■ DATA FOR PROCESSING:
□ □ □ □

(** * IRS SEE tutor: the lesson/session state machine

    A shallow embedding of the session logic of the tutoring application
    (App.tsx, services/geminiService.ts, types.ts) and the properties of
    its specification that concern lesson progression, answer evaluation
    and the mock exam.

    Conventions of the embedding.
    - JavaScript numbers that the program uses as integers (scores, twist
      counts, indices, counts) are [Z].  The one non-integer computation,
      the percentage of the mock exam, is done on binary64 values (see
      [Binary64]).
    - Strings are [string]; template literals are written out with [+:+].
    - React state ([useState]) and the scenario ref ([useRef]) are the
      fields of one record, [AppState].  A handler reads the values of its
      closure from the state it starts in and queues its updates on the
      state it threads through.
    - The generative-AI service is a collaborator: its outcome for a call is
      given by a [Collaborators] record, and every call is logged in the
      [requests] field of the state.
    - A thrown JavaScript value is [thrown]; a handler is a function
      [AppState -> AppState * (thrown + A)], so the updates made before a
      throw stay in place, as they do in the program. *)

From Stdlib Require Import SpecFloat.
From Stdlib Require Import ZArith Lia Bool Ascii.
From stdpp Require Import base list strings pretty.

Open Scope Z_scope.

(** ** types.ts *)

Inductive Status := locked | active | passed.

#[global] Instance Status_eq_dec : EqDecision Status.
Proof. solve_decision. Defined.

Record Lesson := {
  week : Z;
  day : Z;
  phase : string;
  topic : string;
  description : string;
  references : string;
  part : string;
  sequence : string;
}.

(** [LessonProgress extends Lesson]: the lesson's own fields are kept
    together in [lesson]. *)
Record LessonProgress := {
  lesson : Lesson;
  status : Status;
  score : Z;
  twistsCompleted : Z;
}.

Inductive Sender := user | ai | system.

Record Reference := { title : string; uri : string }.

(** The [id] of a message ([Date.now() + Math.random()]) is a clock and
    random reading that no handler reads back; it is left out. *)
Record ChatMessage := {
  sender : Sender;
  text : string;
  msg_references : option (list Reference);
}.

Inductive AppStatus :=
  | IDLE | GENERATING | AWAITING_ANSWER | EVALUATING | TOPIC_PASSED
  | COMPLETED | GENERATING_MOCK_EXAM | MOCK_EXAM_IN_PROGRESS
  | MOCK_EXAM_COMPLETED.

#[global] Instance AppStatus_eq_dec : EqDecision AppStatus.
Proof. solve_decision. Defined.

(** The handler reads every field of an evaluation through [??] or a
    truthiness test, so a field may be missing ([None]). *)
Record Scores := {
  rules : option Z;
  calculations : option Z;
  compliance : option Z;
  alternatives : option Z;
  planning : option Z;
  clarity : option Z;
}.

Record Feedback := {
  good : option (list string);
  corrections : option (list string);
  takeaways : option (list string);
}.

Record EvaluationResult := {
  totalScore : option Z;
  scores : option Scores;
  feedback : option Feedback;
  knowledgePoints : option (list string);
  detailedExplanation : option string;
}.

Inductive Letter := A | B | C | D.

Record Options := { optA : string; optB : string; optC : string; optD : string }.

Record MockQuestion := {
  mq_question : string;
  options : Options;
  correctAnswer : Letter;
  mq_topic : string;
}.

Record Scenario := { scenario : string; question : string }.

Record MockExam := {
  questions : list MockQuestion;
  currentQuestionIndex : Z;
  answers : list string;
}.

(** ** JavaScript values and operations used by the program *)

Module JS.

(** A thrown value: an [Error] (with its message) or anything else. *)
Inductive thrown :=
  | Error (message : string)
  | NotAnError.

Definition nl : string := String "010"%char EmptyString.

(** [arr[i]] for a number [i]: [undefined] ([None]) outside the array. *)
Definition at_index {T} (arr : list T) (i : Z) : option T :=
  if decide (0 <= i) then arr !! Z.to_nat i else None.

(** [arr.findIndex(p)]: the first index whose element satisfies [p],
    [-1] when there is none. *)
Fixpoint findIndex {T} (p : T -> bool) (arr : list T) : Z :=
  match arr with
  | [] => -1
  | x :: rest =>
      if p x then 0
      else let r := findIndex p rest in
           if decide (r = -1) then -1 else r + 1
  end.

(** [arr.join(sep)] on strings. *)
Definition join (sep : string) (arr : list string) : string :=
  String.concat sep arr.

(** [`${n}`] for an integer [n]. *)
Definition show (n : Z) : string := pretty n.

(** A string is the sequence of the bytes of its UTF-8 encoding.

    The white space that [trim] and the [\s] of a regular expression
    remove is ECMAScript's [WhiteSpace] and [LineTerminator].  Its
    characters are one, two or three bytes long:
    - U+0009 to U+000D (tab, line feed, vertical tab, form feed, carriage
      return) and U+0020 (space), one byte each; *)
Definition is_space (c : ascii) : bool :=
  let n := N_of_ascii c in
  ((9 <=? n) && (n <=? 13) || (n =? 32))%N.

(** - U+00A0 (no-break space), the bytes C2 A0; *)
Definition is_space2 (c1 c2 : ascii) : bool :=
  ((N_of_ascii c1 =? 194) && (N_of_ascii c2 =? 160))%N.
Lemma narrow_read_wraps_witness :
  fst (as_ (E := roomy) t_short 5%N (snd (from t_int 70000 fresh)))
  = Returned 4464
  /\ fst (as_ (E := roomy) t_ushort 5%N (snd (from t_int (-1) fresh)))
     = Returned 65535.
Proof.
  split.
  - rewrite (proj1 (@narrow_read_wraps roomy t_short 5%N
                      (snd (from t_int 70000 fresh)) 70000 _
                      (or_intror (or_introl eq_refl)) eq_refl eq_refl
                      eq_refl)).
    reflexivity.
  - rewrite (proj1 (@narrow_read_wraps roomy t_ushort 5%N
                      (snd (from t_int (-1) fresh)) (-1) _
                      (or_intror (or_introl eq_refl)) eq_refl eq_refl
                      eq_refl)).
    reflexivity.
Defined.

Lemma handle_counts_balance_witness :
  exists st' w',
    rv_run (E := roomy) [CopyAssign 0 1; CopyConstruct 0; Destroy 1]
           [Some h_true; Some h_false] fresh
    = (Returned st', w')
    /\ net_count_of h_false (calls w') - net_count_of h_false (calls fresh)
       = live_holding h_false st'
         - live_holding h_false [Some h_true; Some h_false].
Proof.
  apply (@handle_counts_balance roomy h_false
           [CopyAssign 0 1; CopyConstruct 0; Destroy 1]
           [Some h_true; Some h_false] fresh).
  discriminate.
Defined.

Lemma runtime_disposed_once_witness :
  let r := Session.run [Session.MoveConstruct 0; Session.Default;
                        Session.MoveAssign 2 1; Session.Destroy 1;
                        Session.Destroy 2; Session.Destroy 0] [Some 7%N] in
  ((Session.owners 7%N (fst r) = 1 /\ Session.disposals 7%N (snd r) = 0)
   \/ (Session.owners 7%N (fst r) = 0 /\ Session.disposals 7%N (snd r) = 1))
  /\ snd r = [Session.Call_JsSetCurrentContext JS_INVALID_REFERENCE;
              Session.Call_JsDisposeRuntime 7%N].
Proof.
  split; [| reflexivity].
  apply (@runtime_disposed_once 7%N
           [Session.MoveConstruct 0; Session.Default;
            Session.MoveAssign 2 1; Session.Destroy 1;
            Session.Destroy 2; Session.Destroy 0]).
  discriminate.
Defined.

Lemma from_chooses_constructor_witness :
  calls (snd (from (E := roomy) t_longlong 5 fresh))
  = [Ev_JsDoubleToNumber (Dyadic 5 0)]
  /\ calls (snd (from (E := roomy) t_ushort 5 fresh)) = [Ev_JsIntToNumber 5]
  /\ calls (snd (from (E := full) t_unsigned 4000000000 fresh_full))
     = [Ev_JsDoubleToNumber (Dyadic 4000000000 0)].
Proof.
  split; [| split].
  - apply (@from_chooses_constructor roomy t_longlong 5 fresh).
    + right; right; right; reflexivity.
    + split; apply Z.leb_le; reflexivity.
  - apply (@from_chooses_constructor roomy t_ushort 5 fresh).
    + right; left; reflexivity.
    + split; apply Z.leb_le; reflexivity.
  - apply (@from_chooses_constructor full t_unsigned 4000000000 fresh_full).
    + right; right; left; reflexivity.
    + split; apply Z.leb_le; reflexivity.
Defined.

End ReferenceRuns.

□ □ □ □

■ ABOUT THIS EXERCISE:
Take each line of the material that contains the word "Stdlib" and list it.

■ OUTPUT BELOW:
From Stdlib Require Import SpecFloat.
From Stdlib Require Import ZArith Lia Bool Ascii.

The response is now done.